March 1917: The Red Wheel, Node III, Book 1, by Aleksandr Solzhenitsyn
March 1917: The Red Wheel, Node III, Book 1
by Aleksandr Solzhenitsyn
Translated from the Russian by Marian Schwartz
The Center for Ethics and Culture Solzhenitsyn Series
University of Notre Dame Press, 2017
2017 INDIES Finalist, History
Named a 2018 Outstanding Academic title by Choice magazine
The Red Wheel is Solzhenitsyn’s magnum opus about the Russian Revolution. Solzhenitsyn tells this story in the form of a meticulously researched historical novel, supplemented by newspaper headlines of the day, fragments of street action, cinematic screenplay, and historical overview. The first two nodes— August 1914 and November 1916—focus on Russia’s crises and recovery, on revolutionary terrorism and its suppression, on the missed opportunity of Pyotr Stolypin’s reforms, and how the surge of patriotism in August 1914 soured as Russia bled in World War I.

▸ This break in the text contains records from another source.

(** Positive numbers are compared like their values. *)
Lemma dlt_normal lo1 hi1 lo2 hi2 x y :
  -1074 <= lo1 -> -1074 <= lo2 -> normal lo1 hi1 x -> normal lo2 hi2 y -> dlt x y <-> dval x < dval y.
Proof.
  intros Hlo1 Hlo2 (m1 & e1 & -> & Hm1 & He1) (m2 & e2 & -> & Hm2 & He2). unfold dlt. rewrite dltb_key by done. cbn [key below dval].
  assert (forall a b m m', -1074 <= a < b -> 0 < m < 2 ^ 53 -> 2 ^ 52 <= m' -> m * 2 ^ (a + 1074) < m' * 2 ^ (b + 1074)) as Hlt.
  { intros a b m m' Hab Hm Hm'. replace (b + 1074) with (a + 1074 + (b - a)) by lia. rewrite (Z.pow_add_r 2 (a + 1074)) by lia.
    assert (0 < 2 ^ (a + 1074)) as HK by (apply Z.pow_pos_nonneg; lia). set (K := 2 ^ (a + 1074)) in *.
    assert (2 ^ 1 <= 2 ^ (b - a)) as H1 by (apply Z.pow_le_mono_r; lia). clearbody K. set (T := 2 ^ (b - a)) in *. clearbody T.
    assert (m < m' * T) by nia. replace (m' * (K * T)) with (m' * T * K) by ring. by apply Z.mul_lt_mono_pos_r. }
  assert (0 < 2 ^ (e1 + 1074)) by (apply Z.pow_pos_nonneg; lia).
  destruct (Z.lt_trichotomy e1 e2) as [He|[->|He]].
  - pose proof (Hlt e1 e2 (Zpos m1) (Zpos m2) ltac:(lia) ltac:(lia) ltac:(lia)). lia.
  - split; [intros; nia|]. intros Hv. right. split; [done|]. right. split; [done|]. nia.
  - pose proof (Hlt e2 e1 (Zpos m2) (Zpos m1) ltac:(lia) ltac:(lia) ltac:(lia)). lia.
Qed.

(** ** Sums of positive numbers *)

Lemma shl_align_ok m e e' : e' <= e -> Zpos (fst (shl_align m e e')) = Zpos m * 2 ^ (e - e').
Proof.
  intros He. unfold shl_align. destruct (e' - e) as [|k|k] eqn:Ek; cbn [fst]; [|lia|].
  - replace (e - e') with 0 by lia. lia.
  - replace (e - e') with (Zpos k) by lia. clear. induction k as [|k IH] using Pos.peano_ind; [cbn; lia|].
    rewrite Pos.iter_succ, Pos2Z.inj_succ, Z.pow_succ_r by lia. lia.
Qed.

Lemma normalize_ok p e :
  2 ^ 52 <= Zpos p -> -1074 <= e -> Zdigits2 (Zpos p) + e <= 1000 ->
  exists m e', binary_normalize 53 1024 (Zpos p) e false = S754_finite false m e' /\ 2 ^ 52 <= Zpos m < 2 ^ 53 /\
    e <= e' <= e + Zdigits2 (Zpos p) - 52 /\ 2 ^ 53 * Z.abs (Zpos m * 2 ^ (e' - e) - Zpos p) <= Zpos p.
Proof.
  intros Hp He Hmax. pose proof (digits_bound p) as Hd. change (Zdigits2 (Zpos p)) with (Zpos (digits2_pos p)) in *. set (d := Zpos (digits2_pos p)) in *.
  assert (53 <= d) as Hd53.
  { destruct (decide (53 <= d)); [done|]. assert (2 ^ d <= 2 ^ 52) by (apply Z.pow_le_mono_r; lia). lia. }
  unfold binary_normalize, binary_round. fold d. assert (fexp 53 1024 (d + e) = d + e - 53) as -> by (unfold fexp, emin; lia).
  assert (shl_align p e (d + e - 53) = (p, e)) as ->.
  { unfold shl_align. destruct (d + e - 53 - e) eqn:Ek; [done|done|lia]. }
  destruct (round_aux_ok (Zpos p) 1 (Zpos p) e loc_Exact) as (m & e' & -> & Hm & He' & He0 & Herr); [lia|unfold located; cbn; lia|done|done|done|].
  change (Zdigits2 (Zpos p)) with d in *. exists m, e'. split; [done|]. split; [done|]. split; [lia|]. by rewrite Z.mul_1_r in Herr.
Qed.

Lemma dadd_core lo hi x y :
  -500 <= lo -> hi <= 300 -> hi - lo <= 300 -> normal lo hi x -> normal lo hi y ->
  normal lo (hi + 2) (dadd x y) /\ 2 ^ 53 * Z.abs (dval (dadd x y) - (dval x + dval y)) <= dval x + dval y.
Proof.
  intros Hlo Hhi Hw (m1 & e1 & -> & Hm1 & He1) (m2 & e2 & -> & Hm2 & He2). unfold dadd. cbn [SFadd cond_Zopp].
  set (ez := Z.min e1 e2). rewrite !shl_align_ok by lia. set (S1 := Zpos m1 * 2 ^ (e1 - ez)). set (S2 := Zpos m2 * 2 ^ (e2 - ez)).
  assert (forall e m, lo <= e <= hi -> ez <= e -> 2 ^ 52 <= m < 2 ^ 53 -> 2 ^ 52 <= m * 2 ^ (e - ez) < 2 ^ (53 + (hi - ez))) as Hrange.
  { intros e m He Hez Hm. assert (1 <= 2 ^ (e - ez)) by (apply (Z.pow_le_mono_r 2 0); lia). assert (2 ^ (e - ez) <= 2 ^ (hi - ez)) by (apply Z.pow_le_mono_r; lia).
    rewrite Z.pow_add_r by lia. nia. }
  pose proof (Hrange e1 (Zpos m1) He1 ltac:(lia) Hm1) as R1. pose proof (Hrange e2 (Zpos m2) He2 ltac:(lia) Hm2) as R2. fold S1 in R1. fold S2 in R2.
  destruct (S1 + S2) as [|p|p] eqn:Es; [lia| |lia].
  assert (Zdigits2 (Zpos p) <= 54 + (hi - ez)) as Hdig.
  { pose proof (digits_Z (Zpos p) ltac:(lia)) as [Hl _]. apply Z.le_sub_le_add_r. replace (54 + (hi - ez)) with (53 + (hi - ez) + 1) in * by lia.
    destruct (decide (Zdigits2 (Zpos p) - 1 < 54 + (hi - ez))) as [|Hn]; [lia|]. exfalso.
    assert (2 ^ (54 + (hi - ez)) <= 2 ^ (Zdigits2 (Zpos p) - 1)) as Hpw by (apply Z.pow_le_mono_r; lia).
    replace (54 + (hi - ez)) with (1 + (53 + (hi - ez))) in Hpw by lia. rewrite Z.pow_add_r in Hpw by lia. lia. }
  destruct (normalize_ok p ez) as (m & e & -> & Hm & He & Herr); [lia|lia|lia|].
  split; [exists m, e; split; [done|]; split; [done|lia]|]. cbn [dval].
  set (K := 2 ^ (ez + 1074)). assert (0 < K) as HK by (apply Z.pow_pos_nonneg; lia).
  assert (forall a b, ez <= b -> a * 2 ^ (b + 1074) = a * 2 ^ (b - ez) * K) as Hsc.
  { intros a b Hb. unfold K. rewrite <- Z.mul_assoc, <- Z.pow_add_r by lia. do 2 f_equal. lia. }
  rewrite !Hsc by lia. fold S1 S2. replace (S1 * K + S2 * K) with (Zpos p * K) by (rewrite <- Es; ring).
  rewrite <- Z.mul_sub_distr_r, Z.abs_mul, (Z.abs_eq K) by lia. clearbody K. nia.
Qed.

(** The floor of a positive number is what the conversion keeps. *)
Lemma dfloor_normal lo hi x : -1074 <= lo -> normal lo hi x -> dfloor x = Some (dval x / UNIT).
Proof. intros Hlo Hx. rewrite <- (dtrunc_normal lo hi x Hlo Hx). destruct Hx as (m & e & -> & _). cbn. by destruct (0 <=? e). Qed.

(** ** Rounding is monotone *)

(** The numbers of full mantissa above [y] are at least a unit of [y] above it. *)
Lemma normal_gap lo1 hi1 lo2 hi2 x m e :
  -1074 <= lo1 -> -1074 <= lo2 -> normal lo1 hi1 x -> 2 ^ 52 <= Zpos m < 2 ^ 53 -> lo2 <= e <= hi2 ->
  dval (S754_finite false m e) < dval x -> (Zpos m + 1) * 2 ^ (e + 1074) <= dval x.
Proof.
  intros Hlo1 Hlo2 (m1 & e1 & -> & Hm1 & He1) Hm He. cbn [dval].
  assert (0 < 2 ^ (e + 1074)) as HK by (apply Z.pow_pos_nonneg; lia).
  destruct (Z.lt_trichotomy e1 e) as [Hlt|[->|Hgt]]; intros Hv.
  - exfalso. replace (e + 1074) with (e1 + 1074 + (e - e1)) in Hv by lia. rewrite (Z.pow_add_r 2 (e1 + 1074) (e - e1)) in Hv by lia.
    assert (2 ^ 1 <= 2 ^ (e - e1)) as HT by (apply Z.pow_le_mono_r; lia).
    assert (0 < 2 ^ (e1 + 1074)) as HL by (apply Z.pow_pos_nonneg; lia).
    set (T := 2 ^ (e - e1)) in *. set (L := 2 ^ (e1 + 1074)) in *. clearbody T L. clear HK.
    assert (Zpos m1 < Zpos m * T) by nia. assert (Zpos m1 * L < Zpos m * T * L) by nia. nia.
  - apply Z.mul_le_mono_nonneg_r; [lia|]. nia.
  - replace (e1 + 1074) with (e + 1074 + (e1 - e)) by lia. rewrite (Z.pow_add_r 2 (e + 1074) (e1 - e)) by lia.
    assert (2 ^ 1 <= 2 ^ (e1 - e)) as HT by (apply Z.pow_le_mono_r; lia). clear Hv.
    set (T := 2 ^ (e1 - e)) in *. set (L := 2 ^ (e + 1074)) in *. clearbody T L.
    assert (Zpos m + 1 <= Zpos m1 * T) by nia. nia.
Qed.

(** [x] is [A / K] rounded: when [A / K] is at most the number [y], so is [x]. *)
Lemma rounded_below lo1 hi1 lo2 hi2 A K x y :
  -1074 <= lo1 -> -1074 <= lo2 -> normal lo1 hi1 x -> normal lo2 hi2 y -> 0 < K ->
  2 ^ 53 * Z.abs (dval x * K - A) <= A -> A <= dval y * K -> dval x <= dval y.
Proof.
  intros Hlo1 Hlo2 Hx (m & e & -> & Hm & He) HK Herr HA. apply Z.le_ngt. intros Hlt.
  pose proof (normal_gap lo1 hi1 lo2 hi2 x m e Hlo1 Hlo2 Hx Hm He Hlt) as Hgap. cbn [dval] in *.
  assert (0 < 2 ^ (e + 1074)) by (apply Z.pow_pos_nonneg; lia). set (T := 2 ^ (e + 1074)) in *. clearbody T.
  set (X := dval x) in *. clearbody X. assert (Zpos m * T * K + T * K <= X * K) as H1 by nia.
  assert (2 ^ 53 * (T * K) <= A) as H2 by lia. assert (0 < T * K) by nia. nia.
Qed.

March 1917—the third node—tells the story of the Russian Revolution itself, during which not only does the Imperial government melt in the face of the mob, but the leaders of the opposition prove utterly incapable of controlling the course of events. The action of book 1 (of four) of March 1917 is set during March 8–12. The absorbing narrative tells the stories of more than fifty characters during the days when the Russian Empire begins to crumble. Bread riots in the capital, Petrograd, go unchecked at first, and the police are beaten and killed by mobs. Efforts to put down the violence using the army trigger a mutiny in the numerous reserve regiments housed in the city, who kill their officers and rampage. The anti-Tsarist bourgeois opposition, horrified by the violence, scrambles to declare that it is provisionally taking power, while socialists immediately create a Soviet alternative to undermine it. Meanwhile, Emperor Nikolai II is away at military headquarters and his wife Aleksandra is isolated outside Petrograd, caring for their sick children. Suddenly, the viability of the Russian state itself is called into question.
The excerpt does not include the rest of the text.